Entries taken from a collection
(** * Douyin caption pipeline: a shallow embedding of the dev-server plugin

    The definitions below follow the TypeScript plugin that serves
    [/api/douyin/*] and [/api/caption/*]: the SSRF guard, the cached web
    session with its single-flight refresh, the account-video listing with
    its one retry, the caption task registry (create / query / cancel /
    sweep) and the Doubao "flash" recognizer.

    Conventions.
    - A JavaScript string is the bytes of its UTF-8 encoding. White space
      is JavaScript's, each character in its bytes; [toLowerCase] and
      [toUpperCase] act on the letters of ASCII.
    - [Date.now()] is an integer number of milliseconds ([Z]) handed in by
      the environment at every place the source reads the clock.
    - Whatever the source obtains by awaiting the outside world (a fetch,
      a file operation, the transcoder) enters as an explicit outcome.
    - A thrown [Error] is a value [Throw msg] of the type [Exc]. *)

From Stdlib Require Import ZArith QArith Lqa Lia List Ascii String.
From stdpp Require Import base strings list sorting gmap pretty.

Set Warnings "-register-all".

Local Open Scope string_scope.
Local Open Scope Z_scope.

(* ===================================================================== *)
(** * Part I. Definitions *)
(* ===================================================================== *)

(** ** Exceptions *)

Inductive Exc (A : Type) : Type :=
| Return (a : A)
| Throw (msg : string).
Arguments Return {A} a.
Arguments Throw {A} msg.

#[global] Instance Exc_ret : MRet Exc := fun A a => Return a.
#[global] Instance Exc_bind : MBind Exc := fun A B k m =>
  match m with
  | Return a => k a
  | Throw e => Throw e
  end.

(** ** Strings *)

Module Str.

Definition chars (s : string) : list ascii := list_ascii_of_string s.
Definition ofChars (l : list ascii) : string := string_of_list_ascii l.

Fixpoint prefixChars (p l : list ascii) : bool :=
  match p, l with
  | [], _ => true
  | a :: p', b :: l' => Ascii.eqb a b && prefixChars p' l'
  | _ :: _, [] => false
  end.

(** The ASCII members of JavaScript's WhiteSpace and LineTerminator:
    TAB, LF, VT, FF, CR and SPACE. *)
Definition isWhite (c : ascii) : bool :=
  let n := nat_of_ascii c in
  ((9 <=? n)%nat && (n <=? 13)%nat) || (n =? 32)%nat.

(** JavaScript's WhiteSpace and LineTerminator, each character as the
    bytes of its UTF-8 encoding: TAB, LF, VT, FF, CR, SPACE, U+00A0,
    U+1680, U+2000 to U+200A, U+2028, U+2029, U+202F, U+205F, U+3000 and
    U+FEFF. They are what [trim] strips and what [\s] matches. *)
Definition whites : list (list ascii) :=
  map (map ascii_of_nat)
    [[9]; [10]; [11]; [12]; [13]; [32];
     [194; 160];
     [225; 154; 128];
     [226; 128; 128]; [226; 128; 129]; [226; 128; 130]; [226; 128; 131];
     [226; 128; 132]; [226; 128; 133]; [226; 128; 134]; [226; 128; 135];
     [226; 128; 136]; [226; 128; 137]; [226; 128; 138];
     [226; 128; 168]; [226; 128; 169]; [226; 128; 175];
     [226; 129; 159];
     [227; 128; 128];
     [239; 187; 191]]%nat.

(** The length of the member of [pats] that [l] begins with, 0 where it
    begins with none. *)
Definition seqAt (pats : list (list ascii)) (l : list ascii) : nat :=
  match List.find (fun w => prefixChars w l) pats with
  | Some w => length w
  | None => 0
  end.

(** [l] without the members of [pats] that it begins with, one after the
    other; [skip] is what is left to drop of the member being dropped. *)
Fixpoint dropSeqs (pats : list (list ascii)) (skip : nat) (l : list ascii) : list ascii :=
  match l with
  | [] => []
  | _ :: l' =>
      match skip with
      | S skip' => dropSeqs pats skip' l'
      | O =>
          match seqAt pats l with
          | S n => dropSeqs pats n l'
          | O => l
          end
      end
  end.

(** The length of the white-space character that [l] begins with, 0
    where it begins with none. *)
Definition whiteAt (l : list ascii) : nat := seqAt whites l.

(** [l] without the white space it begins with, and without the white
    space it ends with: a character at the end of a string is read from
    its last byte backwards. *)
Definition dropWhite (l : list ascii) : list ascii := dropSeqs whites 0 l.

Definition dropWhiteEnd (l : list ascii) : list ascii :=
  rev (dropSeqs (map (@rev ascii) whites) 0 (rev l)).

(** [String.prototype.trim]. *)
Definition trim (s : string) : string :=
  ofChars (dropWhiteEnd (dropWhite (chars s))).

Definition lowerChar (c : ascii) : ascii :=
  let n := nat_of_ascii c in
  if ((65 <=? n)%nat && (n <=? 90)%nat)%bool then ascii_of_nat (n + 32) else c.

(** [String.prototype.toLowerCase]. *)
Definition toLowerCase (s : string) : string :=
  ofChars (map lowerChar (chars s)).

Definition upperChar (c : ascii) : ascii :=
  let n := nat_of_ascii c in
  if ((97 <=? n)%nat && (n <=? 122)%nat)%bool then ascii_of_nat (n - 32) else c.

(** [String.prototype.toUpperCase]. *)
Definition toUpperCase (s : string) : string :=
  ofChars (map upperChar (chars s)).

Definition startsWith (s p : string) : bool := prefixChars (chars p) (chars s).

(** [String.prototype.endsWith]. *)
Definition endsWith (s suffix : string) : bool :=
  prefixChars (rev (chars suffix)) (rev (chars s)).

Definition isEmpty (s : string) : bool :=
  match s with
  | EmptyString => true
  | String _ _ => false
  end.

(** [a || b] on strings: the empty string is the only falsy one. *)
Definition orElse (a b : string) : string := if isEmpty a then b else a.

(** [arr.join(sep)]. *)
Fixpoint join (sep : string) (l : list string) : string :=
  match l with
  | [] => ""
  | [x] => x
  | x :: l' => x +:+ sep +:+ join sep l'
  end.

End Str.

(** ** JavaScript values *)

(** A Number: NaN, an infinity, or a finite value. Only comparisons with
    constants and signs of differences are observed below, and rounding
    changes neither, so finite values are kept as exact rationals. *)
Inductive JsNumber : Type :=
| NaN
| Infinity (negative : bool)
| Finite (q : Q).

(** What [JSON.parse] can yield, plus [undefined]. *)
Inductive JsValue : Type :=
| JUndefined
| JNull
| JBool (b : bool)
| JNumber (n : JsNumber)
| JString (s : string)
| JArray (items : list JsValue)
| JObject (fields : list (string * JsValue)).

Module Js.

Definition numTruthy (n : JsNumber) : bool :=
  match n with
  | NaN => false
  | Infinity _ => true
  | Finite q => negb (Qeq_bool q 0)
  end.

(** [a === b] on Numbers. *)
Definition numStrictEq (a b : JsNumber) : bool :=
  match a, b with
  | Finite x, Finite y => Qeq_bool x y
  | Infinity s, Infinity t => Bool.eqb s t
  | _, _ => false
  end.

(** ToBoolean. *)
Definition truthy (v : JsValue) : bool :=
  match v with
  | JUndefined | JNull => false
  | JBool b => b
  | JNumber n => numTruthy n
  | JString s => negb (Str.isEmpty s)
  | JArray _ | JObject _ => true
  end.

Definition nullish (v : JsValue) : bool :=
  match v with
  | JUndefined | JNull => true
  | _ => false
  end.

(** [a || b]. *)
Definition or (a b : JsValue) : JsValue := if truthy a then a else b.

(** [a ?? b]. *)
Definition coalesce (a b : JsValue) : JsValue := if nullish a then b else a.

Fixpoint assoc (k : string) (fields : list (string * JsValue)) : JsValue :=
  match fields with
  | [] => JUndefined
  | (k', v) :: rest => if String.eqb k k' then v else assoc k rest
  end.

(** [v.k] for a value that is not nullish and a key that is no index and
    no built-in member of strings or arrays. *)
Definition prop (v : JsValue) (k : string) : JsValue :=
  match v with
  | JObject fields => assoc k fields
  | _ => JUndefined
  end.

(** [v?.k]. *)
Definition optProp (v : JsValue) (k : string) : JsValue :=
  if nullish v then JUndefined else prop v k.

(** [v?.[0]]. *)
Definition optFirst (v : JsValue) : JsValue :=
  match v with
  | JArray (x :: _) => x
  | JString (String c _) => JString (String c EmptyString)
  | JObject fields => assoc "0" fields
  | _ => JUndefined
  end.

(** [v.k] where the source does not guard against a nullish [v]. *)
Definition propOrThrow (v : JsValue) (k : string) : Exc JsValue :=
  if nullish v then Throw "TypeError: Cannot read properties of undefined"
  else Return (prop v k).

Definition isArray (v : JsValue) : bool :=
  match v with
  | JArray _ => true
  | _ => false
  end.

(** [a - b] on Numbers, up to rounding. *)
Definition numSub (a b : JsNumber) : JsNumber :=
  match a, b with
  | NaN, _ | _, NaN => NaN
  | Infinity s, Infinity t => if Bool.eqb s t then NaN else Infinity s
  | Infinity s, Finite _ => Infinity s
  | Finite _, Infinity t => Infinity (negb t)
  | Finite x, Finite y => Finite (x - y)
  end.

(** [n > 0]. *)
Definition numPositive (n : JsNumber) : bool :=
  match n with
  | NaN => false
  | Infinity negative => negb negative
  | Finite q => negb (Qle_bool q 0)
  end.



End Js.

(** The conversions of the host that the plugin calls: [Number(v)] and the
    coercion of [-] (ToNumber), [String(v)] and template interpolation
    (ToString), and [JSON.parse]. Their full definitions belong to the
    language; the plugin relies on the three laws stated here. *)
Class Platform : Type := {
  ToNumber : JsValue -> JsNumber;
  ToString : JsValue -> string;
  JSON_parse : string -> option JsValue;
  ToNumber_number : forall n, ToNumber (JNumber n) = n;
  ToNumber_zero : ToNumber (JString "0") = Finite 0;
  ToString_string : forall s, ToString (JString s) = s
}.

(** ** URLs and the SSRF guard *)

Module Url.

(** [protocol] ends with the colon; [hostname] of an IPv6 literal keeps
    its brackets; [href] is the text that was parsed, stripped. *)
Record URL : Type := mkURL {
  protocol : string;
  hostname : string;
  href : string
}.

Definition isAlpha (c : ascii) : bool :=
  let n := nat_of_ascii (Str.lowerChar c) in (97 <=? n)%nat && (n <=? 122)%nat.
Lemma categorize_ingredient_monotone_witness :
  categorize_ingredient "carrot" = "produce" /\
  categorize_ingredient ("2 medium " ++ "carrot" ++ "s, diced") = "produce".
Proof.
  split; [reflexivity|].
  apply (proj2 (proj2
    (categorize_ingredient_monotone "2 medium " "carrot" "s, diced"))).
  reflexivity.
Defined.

_Task requirements_
Only the lines above from the one with "n => numTruthy n" through the one with "language; the plugin" should be duplicated, character for character.

_Reply to the exercise_
  | JNumber n => numTruthy n
  | JString s => negb (Str.isEmpty s)
  | JArray _ | JObject _ => true
  end.

Definition nullish (v : JsValue) : bool :=
  match v with
  | JUndefined | JNull => true
  | _ => false
  end.

(** [a || b]. *)
Definition or (a b : JsValue) : JsValue := if truthy a then a else b.

(** [a ?? b]. *)
Definition coalesce (a b : JsValue) : JsValue := if nullish a then b else a.

Fixpoint assoc (k : string) (fields : list (string * JsValue)) : JsValue :=
  match fields with
  | [] => JUndefined
  | (k', v) :: rest => if String.eqb k k' then v else assoc k rest
  end.

(** [v.k] for a value that is not nullish and a key that is no index and
    no built-in member of strings or arrays. *)
Definition prop (v : JsValue) (k : string) : JsValue :=
  match v with
  | JObject fields => assoc k fields
  | _ => JUndefined
  end.

(** [v?.k]. *)
Definition optProp (v : JsValue) (k : string) : JsValue :=
  if nullish v then JUndefined else prop v k.

(** [v?.[0]]. *)
Definition optFirst (v : JsValue) : JsValue :=
  match v with
  | JArray (x :: _) => x
  | JString (String c _) => JString (String c EmptyString)
  | JObject fields => assoc "0" fields
  | _ => JUndefined
  end.

(** [v.k] where the source does not guard against a nullish [v]. *)
Definition propOrThrow (v : JsValue) (k : string) : Exc JsValue :=
  if nullish v then Throw "TypeError: Cannot read properties of undefined"
  else Return (prop v k).

Definition isArray (v : JsValue) : bool :=
  match v with
  | JArray _ => true
  | _ => false
  end.

(** [a - b] on Numbers, up to rounding. *)
Definition numSub (a b : JsNumber) : JsNumber :=
  match a, b with
  | NaN, _ | _, NaN => NaN
  | Infinity s, Infinity t => if Bool.eqb s t then NaN else Infinity s
  | Infinity s, Finite _ => Infinity s
  | Finite _, Infinity t => Infinity (negb t)
  | Finite x, Finite y => Finite (x - y)
  end.

(** [n > 0]. *)
Definition numPositive (n : JsNumber) : bool :=
  match n with
  | NaN => false
  | Infinity negative => negb negative
  | Finite q => negb (Qle_bool q 0)
  end.



End Js.

(** The conversions of the host that the plugin calls: [Number(v)] and the
    coercion of [-] (ToNumber), [String(v)] and template interpolation
    (ToString), and [JSON.parse]. Their full definitions belong to the
    language; the plugin relies on the three laws stated here. *)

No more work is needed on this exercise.